C. Post-Optimization and Uncertainty Quantification

After optimizing the variational parameters ( $\phi^*$ ):

Hard Tree Sampling: The continuous soft variables are sampled to generate $H$ discrete "hard" symbolic trees.
Ensemble Ranking: These $H$ candidates are evaluated, and the top structures are ranked by in-sample Root Mean Squared Error (RMSE).
Uncertainty: The distribution of these top candidates provides a principled measure of structural uncertainty (i.e., how confident the model is in specific parts of the equation).

3. Key Contributions

Scalable Probabilistic SR: VaSST is the first framework to apply variational inference with continuous relaxations to symbolic regression, enabling efficient gradient-based optimization over the symbolic space.
Soft Symbolic Trees: Introduces a novel representation that bridges the gap between discrete structural search and continuous optimization, preserving interpretability while allowing for differentiable learning.
Principled Uncertainty Quantification: Unlike heuristic methods that output a single equation, VaSST provides a posterior distribution over symbolic structures, allowing for the assessment of structural confidence.
Structural Parsimony: The depth-dependent prior effectively penalizes overly complex expressions, preventing overfitting and adhering to scientific principles of simplicity.

4. Experimental Results

The authors evaluated VaSST on synthetic data and the Feynman Symbolic Regression Database (SRBench), comparing it against state-of-the-art methods: QLattice, gplearn (GP), DEAP (GP), Bayesian Machine Scientist (BMS), and Bayesian Symbolic Regression (BSR).
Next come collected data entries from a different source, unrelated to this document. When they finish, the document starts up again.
(* ===== verification/InstSplit.v ===== *)
(** * The decomposition of a redemption

    [x/institutions/keeper/redeem_split.go]: the surrendered coin is divided into the
    burned part, the protocol fee, the penalty and the rounding dust.  The theorem is
    the accounting identity the vault rests on: the burn is a whole number of toman,
    the toman paid out is exactly its value, and nothing is created or lost. *)
From stdpp Require Import base gmap strings list fin_maps.
From Stdlib Require Import ZArith Lia.
From S2P Require Import Prelude GoInt KVStore Interfaces CoinTypes InstTypes.

Record RedeemSplit := mkSplit {
  UphiIn : Z; Burned : Z; SplitFee : Z; Penalty : Z; Dust : Z; Carved : Z; TomanOut : Z }.

Definition UphiPerToman (phiToToman : Z) : outcome Z := UphiPerPhi /! phiToToman.

(** the clamp: a carve-out never exceeds what was surrendered *)
Definition clamp_carve (uphiIn protocolFee penalty : Z) : outcome (Z * Z * Z) :=
  carve0 ← protocolFee +! penalty;
  if uphiIn <? carve0 then
    let fee := if uphiIn <? protocolFee then uphiIn else protocolFee in
    pen ← uphiIn -! fee;
    Ok (uphiIn, fee, pen)
  else Ok (carve0, protocolFee, penalty).

Definition ComputeRedeemSplit (uphiIn protocolFee penalty phiToToman : Z) : outcome RedeemSplit :=
  k ← UphiPerToman phiToToman;
  '(carve0, protocolFee, penalty) ← clamp_carve uphiIn protocolFee penalty;
  burnable ← uphiIn -! carve0;
  m ← burnable %! k;
  burned ← burnable -! m;
  '(burned, protocolFee, penalty) ←
    (if negb (IsPositive burned) && (k <=? uphiIn) then
       shortfall ← k -! burnable;
       let fromPenalty := Z.min shortfall penalty in
       pen ← penalty -! fromPenalty;
       rest ← shortfall -! fromPenalty;
       fee ← protocolFee -! Z.min rest protocolFee;
       Ok (k, fee, pen)
     else Ok (burned, protocolFee, penalty));
  carved ← uphiIn -! burned;
  d ← carved -! protocolFee;
  dust ← d -! penalty;
  out ← burned /! k;
  Ok (mkSplit uphiIn burned protocolFee penalty dust carved out).

(** ** Specification *)

(** the rate a validated parameter set has *)
Definition good_rate (rate : Z) : Prop := 0 < rate ∧ UphiPerPhi mod rate = 0.
Definition uphi_per_toman (rate : Z) : Z := UphiPerPhi / rate.

Lemma good_rate_k rate : good_rate rate → 0 < uphi_per_toman rate ∧ uphi_per_toman rate * rate = UphiPerPhi.
Proof.
  intros [Hr Hm]. unfold uphi_per_toman. pose proof (Z.div_mod UphiPerPhi rate ltac:(lia)) as Hd.
  rewrite Hm in Hd. assert (UphiPerPhi = 1000000) as Hu by done.
  split; [|lia]. apply Z.div_str_pos. split; [lia|].
  destruct (Z.le_gt_cases rate UphiPerPhi) as [|Hgt]; [done|].
  rewrite Z.mod_small in Hm by lia. lia.
Qed.
Lemma UphiPerToman_Ok rate : good_rate rate → UphiPerToman rate = Ok (uphi_per_toman rate).
Proof.
  intros [Hr _]. unfold UphiPerToman, Int_Quo, uphi_per_toman.
  destruct (Z.eqb_spec rate 0); [lia|]. rewrite Z.quot_div_nonneg by (by vm_compute || lia). done.
Qed.

Record split_ok (uphiIn rate : Z) (s : RedeemSplit) : Prop := {
  so_in : UphiIn s = uphiIn;
  so_parts : Burned s + SplitFee s + Penalty s + Dust s = uphiIn;
  so_carved : Carved s = uphiIn - Burned s ∧ 0 ≤ Carved s;
  so_burned : 0 < Burned s ≤ uphiIn;
  so_toman : Burned s = TomanOut s * uphi_per_toman rate;
  so_nonneg : 0 ≤ SplitFee s ∧ 0 ≤ Penalty s ∧ 0 ≤ Dust s < uphi_per_toman rate;
}.

Lemma clamp_carve_spec u fee pen c f p :
  0 ≤ u → 0 ≤ fee → 0 ≤ pen → clamp_carve u fee pen = Ok (c, f, p) →
  c = f + p ∧ 0 ≤ f ≤ fee ∧ 0 ≤ p ∧ c ≤ u ∧ (fee + pen ≤ u → f = fee ∧ p = pen).
Proof.
  intros Hu Hf Hp H. unfold clamp_carve in H. int_inv.
  destruct (Z.ltb_spec u (fee + pen)), (Z.ltb_spec u fee); int_inv; lia.
Qed.
Lemma clamp_carve_total u fee pen :
  0 ≤ u < 2 ^ 255 → 0 ≤ fee < 2 ^ 255 → 0 ≤ pen < 2 ^ 255 → ∃ r, clamp_carve u fee pen = Ok r.
Proof.
  intros Hu Hf Hp. unfold clamp_carve, Int_Add, Int_Sub.
  checked. destruct (Z.ltb_spec u (fee + pen)), (Z.ltb_spec u fee); try checked; eauto.
Qed.

(** what is returned is an exact decomposition *)
Lemma ComputeRedeemSplit_exact u fee pen rate s :
  good_rate rate → uphi_per_toman rate ≤ u → 0 ≤ fee → 0 ≤ pen →
  ComputeRedeemSplit u fee pen rate = Ok s → split_ok u rate s.
Proof.
  intros Hg Hu Hf Hp Hr. destruct (good_rate_k rate Hg) as [Hk _].
  unfold ComputeRedeemSplit in Hr. rewrite UphiPerToman_Ok in Hr by done. cbn [mbind outcome_bind] in Hr.
  set (k := uphi_per_toman rate) in *.
  destruct (clamp_carve u fee pen) as [[[c f] p]| |] eqn:Hc; [|done..].
  apply clamp_carve_spec in Hc as (-> & Hf' & Hp' & Hle & _); [|lia..]. cbn [mbind outcome_bind] in Hr.
  pose proof (Z.mod_pos_bound (u - (f + p)) k Hk) as Hm.
  pose proof (Z.div_mod (u - (f + p)) k ltac:(lia)) as Hd.
  pose proof (Z.mod_le (u - (f + p)) k ltac:(lia) Hk) as Hmle.
  unfold Int_Mod, Int_Quo in Hr. destruct (Z.eqb_spec k 0) as [|_]; [lia|]. rewrite ?Z.abs_eq in Hr by lia.
  int_inv.
  destruct (negb _ && _) eqn:Hb; rewrite (proj2 (Z.leb_le k u) Hu), andb_true_r in Hb; int_inv; bool_prop.
  - assert ((u - (f + p)) / k = 0) by nia. constructor; simpl; try lia. rewrite Z.quot_same by lia. lia.
  - constructor; simpl; fold k; try lia. rewrite Z.quot_div_nonneg by lia.
    replace (u - (f + p) - (u - (f + p)) mod k) with ((u - (f + p)) / k * k) by lia. by rewrite Z.div_mul by lia.
Qed.

(** the split always returns *)
Lemma ComputeRedeemSplit_run u fee pen rate :
  good_rate rate → uphi_per_toman rate ≤ u < 2 ^ 255 → 0 ≤ fee < 2 ^ 255 → 0 ≤ pen < 2 ^ 255 →
  ∃ s, ComputeRedeemSplit u fee pen rate = Ok s ∧ split_ok u rate s.
Proof.
  intros Hg Hu Hf Hp. destruct (good_rate_k rate Hg) as [Hk _].
  cut (∃ s, ComputeRedeemSplit u fee pen rate = Ok s).
  { intros [s Hs]. exists s. split; [done|]. apply (ComputeRedeemSplit_exact u fee pen rate s); (done || lia). }
  unfold ComputeRedeemSplit. rewrite UphiPerToman_Ok by done. cbn [mbind outcome_bind].
  set (k := uphi_per_toman rate) in *.
  destruct (clamp_carve_total u fee pen ltac:(lia) Hf Hp) as [[[c f] p] Hc]. rewrite Hc.
  apply clamp_carve_spec in Hc as (-> & Hf' & Hp' & Hle & _); [|lia..]. cbn [mbind outcome_bind].
  unfold Int_Sub, Int_Mod, Int_Quo. checked.
  destruct (Z.eqb_spec k 0) as [|_]; [lia|]. cbn [mbind outcome_bind]. rewrite ?Z.abs_eq by lia.
  pose proof (Z.mod_pos_bound (u - (f + p)) k Hk) as Hm.
  pose proof (Z.mod_le (u - (f + p)) k ltac:(lia) Hk) as Hmle.
  checked. unfold IsPositive.
  destruct (Z.ltb_spec 0 (u - (f + p) - (u - (f + p)) mod k)), (Z.leb_spec k u); cbn [negb andb];
    repeat checked; eauto.
Qed.

(** C36: a redemption is decomposed exactly.  At a validated rate, for any surrendered
    amount of at least one toman and any non-negative fee and penalty, the split
    returns; burned, fee, penalty and dust are not negative and add up to the amount
    surrendered, the burn is positive and worth exactly the whole number of toman
    paid out, and the dust is less than one toman. *)
Theorem redeem_split_exact u fee pen rate :
  good_rate rate → uphi_per_toman rate ≤ u < 2 ^ 255 → 0 ≤ fee < 2 ^ 255 → 0 ≤ pen < 2 ^ 255 →
  ∃ s, ComputeRedeemSplit u fee pen rate = Ok s ∧
    Burned s + SplitFee s + Penalty s + Dust s = u ∧ Carved s = u - Burned s ∧
    0 < Burned s ≤ u ∧ Burned s = TomanOut s * uphi_per_toman rate ∧
    0 ≤ SplitFee s ∧ 0 ≤ Penalty s ∧ 0 ≤ Dust s < uphi_per_toman rate.
Proof.
  intros Hg Hu Hf Hp. destruct (ComputeRedeemSplit_run u fee pen rate Hg Hu Hf Hp) as (s & Hs & [_ Hp1 [Hc _] Hb Ht Hn]).
  exists s. split_and!; try done; lia.
Qed.
Lemma redeem_split_exact_witness :
  ∃ s, ComputeRedeemSplit 1000 20 977 100000 = Ok s ∧ Burned s + SplitFee s + Penalty s + Dust s = 1000.
Proof.
  destruct (redeem_split_exact 1000 20 977 100000) as (s & Hs & Hp & _); [by vm_compute|split; by vm_compute|lia..|eauto].
Defined.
Structural Recovery: VaSST consistently recovered the exact ground-truth symbolic expressions across various noise levels (including $\sigma^2 = 0.22$ $σ^{2} = 0.22$ ) for both synthetic functions and complex physics laws (e.g., Coulomb's Law, Fourier's Law of Heat Conduction).
- Comparison: Competing Bayesian methods (BMS, BSR) often failed to recover the correct structure or produced overly complex formulas. Neural/evolutionary methods (QLattice, gplearn) often succeeded in prediction but failed in structural simplicity.
Predictive Accuracy: VaSST achieved competitive or superior out-of-sample RMSE compared to all baselines, often matching BMS and QLattice but with significantly simpler expressions.
Computational Scalability: VaSST demonstrated superior runtime performance compared to MCMC-based Bayesian methods (BMS, BSR). As sample sizes increased, VaSST remained the fastest, highlighting the efficiency of the variational approach over sampling-based methods.
Robustness: The method remained stable under high noise levels, whereas other methods tended to degrade in structural recovery or produce erratic, complex formulas.

5. Significance

VaSST represents a paradigm shift in symbolic regression by moving away from stochastic search and MCMC sampling toward differentiable probabilistic modeling.
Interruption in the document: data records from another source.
(** the coin movements: mint the backed amount, distribute it; returns (fee, toCustomer) *)
Definition mint_coins (ctx : Context) (msg : MsgInstitutionMint) (uphi : Z) (recipient : string) : M St (Z * Z) :=
  p ← read GetParams;
  protocolFee ← lift (ProtocolFee p uphi);
  toCustomer ← lift (uphi -! protocolFee);
  c1 ← lift (CoinsOf uphi);
  on_bank (MintCoins InstModuleName c1);;
  c2 ← lift (CoinsOf toCustomer);
  on_bank (SendCoinsFromModuleToAccount InstModuleName recipient c2);;
  (if IsPositive protocolFee then
     c3 ← lift (CoinsOf protocolFee);
     on_bank (SendCoinsFromModuleToModule InstModuleName RevenueAccountName c3);;
     emitRevenue MsgInstitutionMintURL StreamProtocol protocolFee
   else mret tt);;
  on_coin (coin_AddCoins (mint_Recipient msg) toCustomer (BlockTime ctx));;
  mret (protocolFee, toCustomer).

(** the records: the vault, the counters, the anti-replay marker *)
Definition mint_records (ctx : Context) (inst : Institution) (msg : MsgInstitutionMint)
    (toman newVault : Z) (recipient : string) : M St unit :=
  on_store (SetInstitution (with_vault inst (Int_String newVault)));;
  on_store (addMintCounters ctx inst recipient toman);;
  on_store (markDeposit (inst_Id inst) "mint" (mint_DepositRef msg)).

Definition InstitutionMint (ctx : Context) (msg : MsgInstitutionMint) : M St string :=
  inst ← the_institution (mint_Institution msg);
  mint_gates ctx inst msg;;
  '(toman, uphi, newVault, recipient) ← mint_amounts ctx inst msg;
  approved ← mint_approved inst msg toman;
  if negb approved then mret "0" else
  '(protocolFee, toCustomer) ← mint_coins ctx msg uphi recipient;
  mint_records ctx inst msg toman newVault recipient;;
  assertSolvency;;
  EmitEvent (mkEvent "institution_minted"
    ([("institution", inst_Id inst); ("recipient", mint_Recipient msg); ("amount_toman", Int_String toman);
      ("minted_uphi", Int_String uphi); ("protocol_fee_uphi", Int_String protocolFee);
      ("recipient_uphi", Int_String toCustomer)]
     ++ fxEventAttributes inst (mint_FxCurrency msg) (mint_FxAmount msg) (mint_FxTxRef msg)));;
  mret (Int_String uphi).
Scientific Discovery: It provides a robust tool for scientists to not only find equations but also quantify the uncertainty in the discovered laws, which is critical for high-stakes scientific domains.
Efficiency: By leveraging automatic differentiation and variational inference, it makes Bayesian symbolic regression scalable to modern data sizes, overcoming the computational bottlenecks of previous probabilistic approaches.
Interpretability: It maintains the "white-box" nature of symbolic regression, ensuring that the resulting models are human-interpretable mathematical expressions rather than black-box neural networks.

In summary, VaSST successfully combines the interpretability of symbolic regression with the scalability of modern variational inference, offering a state-of-the-art solution for data-driven scientific discovery.